=== Task requirements ===
Go through the records and report each line holding the string "basename".

=== Available data ===
(* ===== verification/Copy.v ===== *)
(** * Copying and moving files ([psh/cp/cp.c], [psh/mv/mv.c])

    The file system is the class [FsOps]; a stream is known by its descriptor.  A call that
    fails gives the negative [errno].  The loops have fuel. *)

From S2P Require Import Prelude.

Definition EXDEV : Z := 18.
Definition EISDIR : Z := 21.
Definition DEFFILEMODE : Z := 438.
Definition SIZE_BUFF : Z := 256.

Inductive open_how := RdOnly | WrCreat | WrCreatTrunc.

(** Of [struct stat]: the kind, the permissions, the owner, the group and the times. *)
Record fs_stat := FsStat { st_reg : bool; st_dir : bool; st_mode : Z; st_uid : Z; st_gid : Z; st_atim : Z; st_mtim : Z }.

Class FsOps (F : Type) := {
  fs_open : bytes -> open_how -> Z -> F -> Z * F;
  fs_fstat : Z -> F -> option fs_stat * F;
  fs_statpath : bytes -> F -> option fs_stat * F;
  fs_read : Z -> Z -> F -> (Z * bytes) * F;
  fs_write : Z -> bytes -> F -> Z * F;
  fs_close : Z -> F -> F;
  (** Streams: [fread] with [ferror] behind it, [fwrite] likewise. *)
  fs_fdopen : Z -> F -> bool * F;
  fs_setvbuf : Z -> F -> Z * F;
  fs_fread : Z -> Z -> F -> (bytes * bool) * F;
  fs_fwrite : Z -> bytes -> F -> (Z * bool) * F;
  fs_fclose : Z -> F -> F;
  fs_rename : bytes -> bytes -> F -> Z * F;
  fs_unlink : bytes -> F -> Z * F;
  fs_chown : bytes -> Z -> Z -> F -> Z * F;
  fs_chmod : bytes -> Z -> F -> Z * F;
  fs_utimes : bytes -> Z -> Z -> F -> Z * F;
  fs_malloc : F -> bool;
}.

Section copy.
Context {F : Type} `{FsOps F}.
(** [basename]: the name, and what it leaves of its argument. *)
Context (basename : bytes -> bytes * bytes).

(** ** [cp] *)

Fixpoint cp_loop (fuel : nat) (src dst : Z) (f : F) : option (Z * F) :=
  match fuel with
  | O => None
  | Datatypes.S fuel =>
      let '((data, err), f) := fs_fread src SIZE_BUFF f in
      if zlen data =? 0 then Some (if err then EXIT_FAILURE else EXIT_SUCCESS, f)
      else
        let '((wcnt, err), f) := fs_fwrite dst data f in
        if negb (wcnt =? zlen data) then Some (if err then EXIT_FAILURE else EXIT_SUCCESS, f)
        else cp_loop fuel src dst f
  end.

(** The source as a stream, with its attributes. *)
Definition cp_source (path : bytes) (f : F) : option (Z * fs_stat) * F :=
  let '(fd, f) := fs_open path RdOnly 0 f in
  if fd <? 0 then (None, f)
  else
    let '(st, f) := fs_fstat fd f in
    match st with
    | None => (None, fs_close fd f)
    | Some st =>
        if negb (st_reg st) then (None, fs_close fd f)
        else
          let '(ok, f) := fs_fdopen fd f in
          if ok : bool then (Some (fd, st), f) else (None, fs_close fd f)
    end.

(** The descriptor of the target, and its path where that is inside a directory. *)
Definition cp_target (src dst : bytes) (f : F) : option Z * option bytes * F :=
  let '(fd, f) := fs_open dst WrCreat DEFFILEMODE f in
  if 0 <=? fd then (Some fd, None, f)
  else if fd =? - EISDIR then
    if negb (fs_malloc f) then (None, None, f)
    else
      let destpath := dst ++ [47] ++ (basename src).1 in
      let '(fd, f) := fs_open destpath WrCreat DEFFILEMODE f in
      (if fd <? 0 then None else Some fd, Some destpath, f)
  else (None, None, f).

(** What is done with the two files: the result and the path of the target. *)
Definition cp_files (fuel : nat) (src dst : bytes) (f : F) : option (Z * option (fs_stat * bytes) * F) :=
  match cp_source src f with
  | (None, f) => Some (EXIT_FAILURE, None, f)
  | (Some (fds, st), f) =>
      let '(r, f) := fs_setvbuf fds f in
      if r <? 0 then Some (EXIT_FAILURE, None, fs_fclose fds f)
      else
        let '(fdd, destpath, f) := cp_target src dst f in
        match fdd with
        | None => Some (EXIT_FAILURE, None, fs_fclose fds f)
        | Some fdd =>
            let '(ok, f) := fs_fdopen fdd f in
            if negb ok then Some (EXIT_FAILURE, None, fs_fclose fds (fs_close fdd f))
            else
              let '(r, f) := fs_setvbuf fdd f in
              if r <? 0 then Some (EXIT_FAILURE, None, fs_fclose fdd (fs_fclose fds f))
              else
                '(ret, f) ← cp_loop fuel fds fdd f;
                Some (ret, Some (st, default dst destpath), fs_fclose fdd (fs_fclose fds f))
        end
  end.

Definition cp_preserve (st : fs_stat) (path : bytes) (f : F) : Z * F :=
  let '(r1, f) := fs_chown path (st_uid st) (st_gid st) f in
  let '(r2, f) := fs_chmod path (st_mode st) f in
  let '(r3, f) := fs_utimes path (st_atim st) (st_mtim st) f in
  (if (r1 <? 0) || (r2 <? 0) || (r3 <? 0) then EXIT_FAILURE else EXIT_SUCCESS, f).

(** The options of [getopt]: whether attributes are kept, or the exit code. *)
Fixpoint cp_opts (opts : list Z) (preserve : bool) : bool + Z :=
  match opts with
  | [] => inl preserve
  | c :: opts => if c =? 104 then inr EXIT_SUCCESS else if c =? 112 then cp_opts opts true else inr EXIT_FAILURE
  end.

Definition psh_cp (fuel : nat) (opts : list Z) (args : list bytes) (f : F) : option (Z * F) :=
  match cp_opts opts false, args with
  | inr code, _ => Some (code, f)
  | inl preserve, [src; dst] =>
      '(ret, done, f) ← cp_files fuel src dst f;
      match done with
      | Some (st, path) => if (ret =? EXIT_SUCCESS) && preserve then Some (cp_preserve st path f) else Some (ret, f)
      | None => Some (ret, f)
      end
  | inl _, _ => Some (EXIT_FAILURE, f)
  end.

(** ** [mv] *)

(** A chunk is written; [true] where all of it was. *)
Fixpoint mv_write (fuel : nat) (fd : Z) (data : bytes) (f : F) : option (bool * F) :=
  match fuel with
  | O => None
  | Datatypes.S fuel =>
      if 0 <? zlen data then
        let '(wcnt, f) := fs_write fd data f in
        if wcnt <? 0 then if wcnt =? - EINTR then mv_write fuel fd data f else Some (false, f)
        else mv_write fuel fd (drop (Z.to_nat wcnt) data) f
      else Some (true, f)
  end.

Fixpoint mv_loop (fuel n : nat) (fdsrc fddst : Z) (f : F) : option (Z * F) :=
  match fuel with
  | O => None
  | Datatypes.S fuel =>
      let '((cnt, data), f) := fs_read fdsrc SIZE_BUFF f in
      if cnt <? 0 then if cnt =? - EINTR then mv_loop fuel n fdsrc fddst f else Some (EXIT_FAILURE, f)
      else if cnt =? 0 then Some (EXIT_SUCCESS, f)
      else
        '(ok, f) ← mv_write n fddst data f;
        if ok : bool then mv_loop fuel n fdsrc fddst f else Some (EXIT_FAILURE, f)
  end.

Definition psh_mv_copy (fuel n : nat) (srcpath dstpath : bytes) (f : F) : option (Z * F) :=
  let '(fdsrc, f) := fs_open srcpath RdOnly 0 f in
  if fdsrc <? 0 then Some (EXIT_FAILURE, f)
  else
    let '(st, f) := fs_fstat fdsrc f in
    match st with
    | Some st =>
        if negb (st_reg st) then Some (EXIT_FAILURE, fs_close fdsrc f)
        else
          let '(fddst, f) := fs_open dstpath WrCreatTrunc (Z.land (st_mode st) 511) f in
          if fddst <? 0 then Some (EXIT_FAILURE, fs_close fdsrc f)
          else
            '(retval, f) ← mv_loop fuel n fdsrc fddst f;
            let f := fs_close fddst (fs_close fdsrc f) in
            if retval =? EXIT_SUCCESS then
              let '(r, f) := fs_unlink srcpath f in Some (if r <? 0 then EXIT_FAILURE else EXIT_SUCCESS, f)
            else Some (retval, f)
    | None => Some (EXIT_FAILURE, fs_close fdsrc f)
    end.

(** [h] is the one option. *)
Definition psh_mv (fuel n : nat) (opts : list Z) (args : list bytes) (f : F) : option (Z * F) :=
  match opts, args with
  | c :: _, _ => Some (if c =? 104 then EXIT_SUCCESS else EXIT_FAILURE, f)
  | [], [src; target] =>
      let '(st, f) := fs_statpath target f in
      let dir := match st with Some st => st_dir st | None => false end in
      if dir && negb (fs_malloc f) then Some (EXIT_FAILURE, f)
      else
        let '(name, kept) := basename src in
        let dest := if dir then target ++ [47] ++ name else target in
        let src := if dir then kept else src in
        let '(r, f) := fs_rename src dest f in
        if negb (r =? 0) then if r =? - EXDEV then psh_mv_copy fuel n src dest f else Some (EXIT_FAILURE, f)
        else Some (EXIT_SUCCESS, f)
  | [], _ => Some (EXIT_FAILURE, f)
  end.
End copy.
(* ===== verification/CopySpec.v ===== *)
(** * What copying and moving do to the files

    A file system whose calls may fail or do less than they were asked for.  [cp] leaves
    its source alone and puts its contents over the start of the target, whose end stays;
    [mv] moves a file or leaves it where it was. *)

From stdpp Require Import gmap.
From S2P Require Import Prelude.
From S2P Require Import Copy.

(** ** A file system *)

(** Contents, directories, descriptors with their file and position, and how often calls
    will still be interrupted or write nothing. *)
Class FsView (F : Type) := {
  fv_file : F -> bytes -> option bytes;
  fv_dir : F -> bytes -> bool;
  fv_fd : F -> Z -> option (bytes * Z);
  fv_work : F -> nat;
}.

Definition files_same `{FsView F} (f f' : F) : Prop := (forall p, fv_file f' p = fv_file f p) /\ (forall p, fv_dir f' p = fv_dir f p) /\ (fv_work f' <= fv_work f)%nat.
Definition same `{FsView F} (f f' : F) : Prop := files_same f f' /\ forall d, fv_fd f' d = fv_fd f d.
(** Only the file [p] changed, to [c]. *)
Definition updated `{FsView F} (f f' : F) (p : bytes) (c : option bytes) : Prop :=
  fv_file f' p = c /\ (forall q, q <> p -> fv_file f' q = fv_file f q) /\ (forall q, fv_dir f' q = fv_dir f q) /\ (fv_work f' <= fv_work f)%nat.
(** Only the descriptor [d] changed, to [x]. *)
Definition moved `{FsView F} (f f' : F) (d : Z) (x : option (bytes * Z)) : Prop :=
  fv_fd f' d = x /\ forall e, e <> d -> fv_fd f' e = fv_fd f e.

Definition overwrite (c : bytes) (pos : nat) (d : bytes) : bytes := take pos c ++ d ++ drop (pos + length d) c.

(** Calls may fail; those that succeed do what their manual says, reads and writes for a
    part of the bytes.  Different paths are different files. *)
Class FsLaws (F : Type) `{FsOps F, FsView F} : Prop := {
  fl_stat p f : let '(st, f') := fs_statpath p f in same f f' /\ forall s, st = Some s -> st_dir s = fv_dir f p;
  fl_open_rd p m f : let '(fd, f') := fs_open p RdOnly m f in
    if fd <? 0 then same f f' else fv_fd f fd = None /\ files_same f f' /\ moved f f' fd (Some (p, 0));
  fl_open_wr p trunc m f : let '(fd, f') := fs_open p (if trunc : bool then WrCreatTrunc else WrCreat) m f in
    if fd <? 0 then same f f' /\ (fd = - EISDIR -> fv_dir f p = true)
    else fv_dir f p = false /\ fv_fd f fd = None /\ moved f f' fd (Some (p, 0)) /\
         updated f f' p (Some (if trunc then [] else default [] (fv_file f p)));
  fl_fstat fd p pos f : fv_fd f fd = Some (p, pos) -> let '(st, f') := fs_fstat fd f in same f f' /\
    forall s, st = Some s -> st_reg s = true -> is_Some (fv_file f p);
  fl_read fd p pos c n f : fv_fd f fd = Some (p, pos) -> fv_file f p = Some c -> 0 <= pos <= zlen c -> 0 < n -> let '((r, data), f') := fs_read fd n f in
    if r <? 0 then same f f' /\ (r = - EINTR -> (fv_work f' < fv_work f)%nat)
    else files_same f f' /\ moved f f' fd (Some (p, pos + r)) /\ r <= n /\ zlen data = r /\
         (exists rest, drop (Z.to_nat pos) c = data ++ rest) /\ (r = 0 -> pos = zlen c);
  fl_write fd p pos c data f : fv_fd f fd = Some (p, pos) -> fv_file f p = Some c -> 0 <= pos <= zlen c -> 0 < zlen data ->
    let '(r, f') := fs_write fd data f in
    if r <? 0 then same f f' /\ (r = - EINTR -> (fv_work f' < fv_work f)%nat)
    else 0 <= r <= zlen data /\ (r = 0 -> (fv_work f' < fv_work f)%nat) /\ moved f f' fd (Some (p, pos + r)) /\
         updated f f' p (Some (overwrite c (Z.to_nat pos) (take (Z.to_nat r) data)));
  fl_fread fd p pos c n f : fv_fd f fd = Some (p, pos) -> fv_file f p = Some c -> 0 <= pos <= zlen c -> 0 < n -> let '((data, err), f') := fs_fread fd n f in
    files_same f f' /\ moved f f' fd (Some (p, pos + zlen data)) /\ zlen data <= n /\
    (exists rest, drop (Z.to_nat pos) c = data ++ rest) /\ (data = [] -> err = false -> pos = zlen c);
  fl_fwrite fd p pos c data f : fv_fd f fd = Some (p, pos) -> fv_file f p = Some c -> 0 <= pos <= zlen c -> 0 < zlen data ->
    let '((n, err), f') := fs_fwrite fd data f in 0 <= n <= zlen data /\ (n < zlen data -> err = true) /\
    moved f f' fd (Some (p, pos + n)) /\ updated f f' p (Some (overwrite c (Z.to_nat pos) (take (Z.to_nat n) data)));
  fl_close fd f : files_same f (fs_close fd f) /\ moved f (fs_close fd f) fd None;
  fl_fclose fd f : files_same f (fs_fclose fd f) /\ moved f (fs_fclose fd f) fd None;
  fl_fdopen fd f : same f (fs_fdopen fd f).2;
  fl_setvbuf fd f : same f (fs_setvbuf fd f).2;
  fl_unlink p f : let '(r, f') := fs_unlink p f in if r <? 0 then same f f' else updated f f' p None;
  fl_rename a b f : a <> b -> let '(r, f') := fs_rename a b f in
    if r =? 0 then fv_file f' b = fv_file f a /\ fv_file f' a = None /\ forall q, q <> a -> q <> b -> fv_file f' q = fv_file f q
    else same f f';
  fl_chown p u g f : same f (fs_chown p u g f).2;
  fl_chmod p m f : same f (fs_chmod p m f).2;
  fl_utimes p a m f : same f (fs_utimes p a m f).2;
}.

Lemma overwrite_app c data pos d : Z.of_nat pos <= zlen c -> overwrite (overwrite c pos data) (pos + length data) d = overwrite c pos (data ++ d).
Proof.
  intros Hp. unfold overwrite, zlen in *.
  assert (E : length (take pos c ++ data) = (pos + length data)%nat) by (rewrite length_app, length_take; lia).
  replace (take pos c ++ data ++ drop (pos + length data) c) with ((take pos c ++ data) ++ drop (pos + length data) c) by appeq.
  rewrite <- E at 1. rewrite take_app_length, drop_app_ge by lia. rewrite E, drop_drop, length_app.
  replace (pos + length data + (pos + length data + length d - (pos + length data)))%nat with (pos + (length data + length d))%nat by lia.
  by rewrite <- !(assoc_L (++)).
Qed.
Lemma overwrite_len c pos d : Z.of_nat pos <= zlen c -> Z.of_nat pos + zlen d <= zlen (overwrite c pos d).
Proof. intros Hp. unfold overwrite, zlen in *. rewrite !length_app, length_take. lia. Qed.
Lemma overwrite_nil c pos : Z.of_nat pos <= zlen c -> overwrite c pos [] = c.
Proof. intros Hp. unfold overwrite. cbn [app length]. rewrite Nat.add_0_r. apply take_drop. Qed.
(* ===== verification/Hd.v ===== *)
(** * Dumping files ([psh/hd/hd.c])

    The lines of a dump and the loop over a file.  A call that fails gives the negative
    [errno]; the first component of a result is what is printed. *)

From S2P Require Import Prelude.
From S2P Require Import Clib.

Definition LINE_WIDTH : Z := 16.

Class HdOps (F : Type) := {
  hd_open : bytes -> F -> Z * F;
  (** Whether it is a directory. *)
  hd_fstat : Z -> F -> option bool * F;
  hd_lseek : Z -> Z -> F -> Z * F;
  hd_read : Z -> Z -> F -> (Z * bytes) * F;
  hd_close : Z -> F -> F;
  hd_sigint : F -> bool;
}.

(** ** Lines *)

(** [%02x]. *)
Definition hex2 (b : Z) : bytes := [hexdigit (b / 16); hexdigit (b mod 16)].
Fixpoint hex_columns (i : Z) (data : bytes) : bytes :=
  match data with
  | [] => []
  | b :: data => (if Z.land i 7 =? 0 then [32] else []) ++ hex2 b ++ [32] ++ hex_columns (i + 1) data
  end.
(** [n] empty columns from [i] on. *)
Fixpoint hex_blanks (i : Z) (n : nat) : bytes :=
  match n with
  | O => []
  | Datatypes.S n => (if Z.land i 7 =? 0 then [32; 32; 32; 32] else [32; 32; 32]) ++ hex_blanks (i + 1) n
  end.

Definition hex_line (ofs : Z) (data : bytes) : bytes :=
  hex_pad 8 ofs ++ [32] ++ hex_columns 0 data ++ hex_blanks (zlen data) (Z.to_nat (LINE_WIDTH - zlen data)) ++ [32; 124] ++
  ((fun c => if isprint c then c else 46) <$> data) ++ [124; 10].

Section hd.
Context {F : Type} `{HdOps F} (w : Z).

Fixpoint hexdump_loop (fuel : nat) (data : bytes) (ofs : Z) : bytes :=
  match fuel with
  | O => []
  | Datatypes.S fuel =>
      if zlen data =? 0 then []
      else
        let toprint := Z.min (zlen data) LINE_WIDTH in
        hex_line ofs (take (Z.to_nat toprint) data) ++ hexdump_loop fuel (drop (Z.to_nat toprint) data) (wrapu w (ofs + toprint))
  end.
(** Every line has a byte at least. *)
Definition psh_hexdump (data : bytes) (ofs : Z) : bytes := hexdump_loop (Datatypes.S (length data)) data ofs.

(** ** The command *)

Fixpoint hd_loop (fuel : nat) (fd ofs len : Z) (f : F) : option (bytes * Z * Z * F) :=
  match fuel with
  | O => None
  | Datatypes.S fuel =>
      if negb (len =? 0) && negb (hd_sigint f) then
        let '((n, data), f) := hd_read fd (Z.min len (2 * LINE_WIDTH)) f in
        if n <=? 0 then
          if n =? 0 then Some ([], ofs, len, f)
          else if (n =? - EAGAIN) || (n =? - EINTR) then hd_loop fuel fd ofs len f
          else Some ([], ofs, len, f)
        else
          '(out, ofs', len', f) ← hd_loop fuel fd (ofs + n) (len - n) f;
          Some (psh_hexdump data (wrapu w ofs) ++ out, ofs', len', f)
      else Some ([], ofs, len, f)
  end.

(** A number: digits that are all there is. *)
Definition hd_number (s : bytes) : option Z :=
  match strtoul w s with
  | Some (v, []) => if isdigit (default 0 (head s)) then Some v else None
  | _ => None
  end.

(** Offset and length, or the exit code. *)
Fixpoint hd_opts (opts : list (Z * bytes)) (ofs len : Z) : Z * Z + Z :=
  match opts with
  | [] => inl (ofs, len)
  | (c, arg) :: opts =>
      if c =? 115 then match hd_number arg with Some v => hd_opts opts (s64 v) len | None => inr EXIT_FAILURE end
      else if c =? 110 then match hd_number arg with Some v => hd_opts opts ofs v | None => inr EXIT_FAILURE end
      else if c =? 104 then inr EXIT_SUCCESS
      else inr EXIT_FAILURE
  end.

Definition psh_hd (fuel : nat) (opts : list (Z * bytes)) (args : list bytes) (f : F) : option (bytes * Z * F) :=
  match hd_opts opts 0 (2 ^ w - 1) with
  | inr code => Some ([], code, f)
  | inl (ofs, len) =>
      if len =? 0 then Some ([], EXIT_SUCCESS, f)
      else
        let '(fd, f) := match args with name :: _ => hd_open name f | [] => (0, f) end in
        if fd <? 0 then Some ([], EXIT_FAILURE, f)
        else
          let '(st, f) := hd_fstat fd f in
          if default false st then Some ([], EXIT_FAILURE, f)
          else
            let '(r, f) := if 0 <? ofs then hd_lseek fd ofs f else (0, f) in
            if r <? 0 then Some ([], EXIT_FAILURE, if negb (fd =? 0) then hd_close fd f else f)
            else
              '(out, ofs, len, f) ← hd_loop fuel fd ofs len f;
              let out := out ++ if negb (ofs =? 0) then hex_pad 8 (wrapu w ofs) ++ [10] else [] in
              let f := if negb (fd =? 0) then hd_close fd f else f in
              Some (out, if negb (len =? 0) then EXIT_FAILURE else EXIT_SUCCESS, f)
  end.
End hd.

=== Result ===
(** [basename]: the name, and what it leaves of its argument. *)
Context (basename : bytes -> bytes * bytes).
      let destpath := dst ++ [47] ++ (basename src).1 in
        let '(name, kept) := basename src in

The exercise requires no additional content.